L’India sta programmando l’impiego sempre più massiccio di Aadhaar, il più grande sistema di identità digitale al mondo. L’obiettivo sarebbe estenderne l’uso nella vita privata quotidiana attraverso una nuova app e un sistema di verifica offline.
La scelta che a fine gennaio ha annunciato l’Unique Identification Authority of India (UIDAI), ha riacceso il dibattito su sicurezza e sull’impiego futuro dell’enorme database di identità biometriche del Paese. Ancora una volta, dunque, è in gioco la privacy dei cittadini indiani.

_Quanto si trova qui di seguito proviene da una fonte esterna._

Lemma read_step p j n s x q :
  (j < length (k_procs s))%nat -> k_pipes s !! p = Some x -> pipe_ok x q ->
  exists s1 x1 l, ((piperead p n (as_proc j s) = Sched s1 /\ l = []) \/
      exists r, piperead p n (as_proc j s) = Ret (r, l) s1) /\
    k_pipes s1 !! p = Some x1 /\ pipe_ok x1 (drop (length l) q) /\ l = take (length l) q /\
    length (k_procs s1) = length (k_procs s).
Proof.
  intros Hj Hx Hok. destruct (lookup_lt_is_Some_2 _ _ Hj) as [pr Hp].
  pose proof (piperead_cases p (as_proc j s) j pr x q n (as_proc_pre p j s pr x q Hp Hx Hok)) as E.
  cbv zeta in E. destruct (_ && _); [destruct (negb (p_killed pr =? 0))|].
  - exists (as_proc j s), x, []. rewrite E. split; [right; by eexists|done].
  - eexists _, x, []. rewrite E. split; [by left|]. split; [done|]. split; [done|]. split; [done|].
    simpl. by rewrite length_insert.
  - eexists _, (take_all x (Nat.min n (length q))), (take n q). rewrite E. split; [right; by eexists|].
    split; [apply lookup_insert_eq|]. rewrite length_take. split.
    + apply take_all_ok; [done|lia].
    + split; [|simpl; by rewrite length_map].
      destruct (decide (n <= length q)%nat); [by rewrite Nat.min_l|].
      rewrite Nat.min_r by lia. by rewrite !take_ge by lia.
Qed.

(** C26. A pipe is a FIFO queue: in every sequence of writes and reads, by any processes,
    each call returns or sleeps, and what was in the pipe followed by what went in is what came
    out followed by what is in the pipe now. The byte counters may wrap around. *)
Theorem pipe_fifo p ops s x q :
  k_pipes s !! p = Some x -> pipe_ok x q ->
  (forall j op, (j, op) ∈ ops -> (j < length (k_procs s))%nat) ->
  exists ins outs s' x' q', pipe_exec p ops s = Some (ins, outs, s') /\
    k_pipes s' !! p = Some x' /\ pipe_ok x' q' /\ q ++ ins = outs ++ q'.
Proof.
  revert s x q. induction ops as [|[j op] ops IH]; intros s x q Hx Hok Hj.
  { exists [], [], s, x, q. by rewrite app_nil_r. }
  assert (j < length (k_procs s))%nat as Hj0 by (apply (Hj j op); left).
  assert (forall j' op', (j', op') ∈ ops -> (j' < length (k_procs s))%nat) as Hj'
    by (intros j' op' Hin; apply (Hj j' op'); by right).
  destruct op as [b|n]; cbn [pipe_exec].
  - destruct (write_step p j b s x q Hj0 Hx Hok) as (s1 & x1 & Hrun & Hx1 & Hok1 & Hlen).
    rewrite <- Hlen in Hj'. destruct (IH s1 x1 _ Hx1 Hok1 Hj') as (ins & outs & s2 & x2 & q2 & E & Hx2 & Hok2 & Hq).
    exists (take (accepted p s s1) b ++ ins), outs, s2, x2, q2.
    rewrite app_assoc. split; [|done]. destruct Hrun as [->|[r ->]]; rewrite E; done.
  - destruct (read_step p j n s x q Hj0 Hx Hok) as (s1 & x1 & l & Hrun & Hx1 & Hok1 & Hl & Hlen).
    rewrite <- Hlen in Hj'. destruct (IH s1 x1 _ Hx1 Hok1 Hj') as (ins & outs & s2 & x2 & q2 & E & Hx2 & Hok2 & Hq).
    exists ins, (l ++ outs), s2, x2, q2. split.
    + destruct Hrun as [[-> ->]|[r ->]]; rewrite E; done.
    + split; [done|]. split; [done|]. rewrite <- (take_drop (length l) q), <- Hl, <- !app_assoc. by rewrite Hq.
Qed.

(** ** No lost wakeup *)

Definition sleeps (c : channel) (pr : proc) : Prop := p_state pr = SLEEPING /\ p_chan pr = Some c.

(** A reader sleeps only on an empty pipe that has a writer, a writer only on a full one that has a
    reader. *)
Record waits_ok (p : Z) (procs : list proc) (x : pipe) (q : list Z) : Prop := {
  wo_read : forall pr, pr ∈ procs -> sleeps (ChNread p) pr -> q = [] /\ pi_writeopen x <> 0;
  wo_write : forall pr, pr ∈ procs -> sleeps (ChNwrite p) pr -> length q = 512%nat /\ pi_readopen x <> 0;
  wo_killed : forall pr, pr ∈ procs -> p_killed pr = 0
}.

Lemma wake_not_sleeps c pr : ~ sleeps c (wake c pr).
Proof.
  unfold sleeps, wake. intros [Hs Hc].
  destruct (bool_decide_reflect (p_state pr = SLEEPING)) as [E|E]; simpl in *; [|done].
  destruct (bool_decide_reflect (p_chan pr = Some c)) as [E'|E']; simpl in *; done.
Qed.

Lemma wake_sleeps c c' pr : sleeps c' (wake c pr) -> sleeps c' pr.
Proof. unfold sleeps, wake. destruct (_ && _); [|done]. by intros []. Qed.

Lemma wake_killed c pr : p_killed (wake c pr) = p_killed pr.
Proof. unfold wake. by destruct (_ && _). Qed.

Lemma elem_of_map_wake c pr procs : pr ∈ map (wake c) procs -> exists pr', pr' ∈ procs /\ pr = wake c pr'.
Proof. change (map (wake c) procs) with (wake c <$> procs). rewrite list_elem_of_fmap. naive_solver. Qed.

Lemma elem_of_insert {A} (l : list A) j x y : y ∈ <[j := x]> l -> y = x \/ y ∈ l.
Proof.
  intros [k Hk]%list_elem_of_lookup. apply list_lookup_insert_Some in Hk as [(_ & <- & _)|[_ Hk]]; [by left|].
  right. by eapply list_elem_of_lookup_2.
Qed.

Sebbene l’UIDAI abbia lanciato ufficialmente la nuova app Aadhaar il mese scorso, la piattaforma era già in fase di sperimentazione dall’inizio del 2025.
Identità digitale in India nei numeri
In realtà, si tratta di un aggiornamento della precedente applicazione. Si è proceduto ad integrare il nuovo software in un sistema di identità che già opera su scala enorme considerando la popolazione indiana.
I dati dell’UIDAI hanno mostrato che Aadhaar ha emesso più di 1,4 miliardi di numeri di identità. Gestisce circa 2,5 miliardi di transazioni di autenticazione ogni mese, oltre a decine di miliardi di controlli elettronici “know your customer” dal suo lancio.
Le stime di Appfigures mostrano che l’app, acquistabile dalla fine del 2025, ha rapidamente superato la precedente applicazione mAadhaar in termini di download mensili. Le installazioni mensili combinate delle app relative ad Aadhaar sono passate da quasi 2 milioni in ottobre a quasi 9 milioni in dicembre.
La nuova applicazione Aadhaar consente agli utenti di “condividere solo informazioni essenziali, invece dei dati completi“. Ad esempio, una persona potrà dimostrare di avere più di una certa età senza rivelare la data di nascita esatta.
Solo due mesi fa, per altro, il Paese asiatico aveva conosciuto un dibattito simile. L’India aveva infatti scelto Sanchar Saathi come l’applicazione per la cybersicurezza del Governo contro i furti digitali, da installare obbligatoriamente sui cellulari. I rischi per la privacy e le relative proteste, però, avrebbero portato Nuova Delhi a fare marcia indietro
Gli interrogativi
Nonostante l’enfasi su condivisione limitata e verifiche offline, le nuove iniziative hanno sollevato interrogativi importanti. Vale a dire:
- di quale livello sarà il controllo reale per gli utenti sui propri dati.
- I servizi privati renderanno Aadhaar di fatto obbligatorio.
- Le misure di sicurezza saranno sufficienti a prevenire abusi e fughe di dati.
Con oltre un miliardo di cittadini già registrati, ciascuna evoluzione di Aadhaar avrà un impatto enorme. La nuova fase potrebbe rendere l’identità digitale “più pratica e diffusa che mai“, ma anche rafforzare le preoccupazioni su sorveglianza, sicurezza e diritti individuali.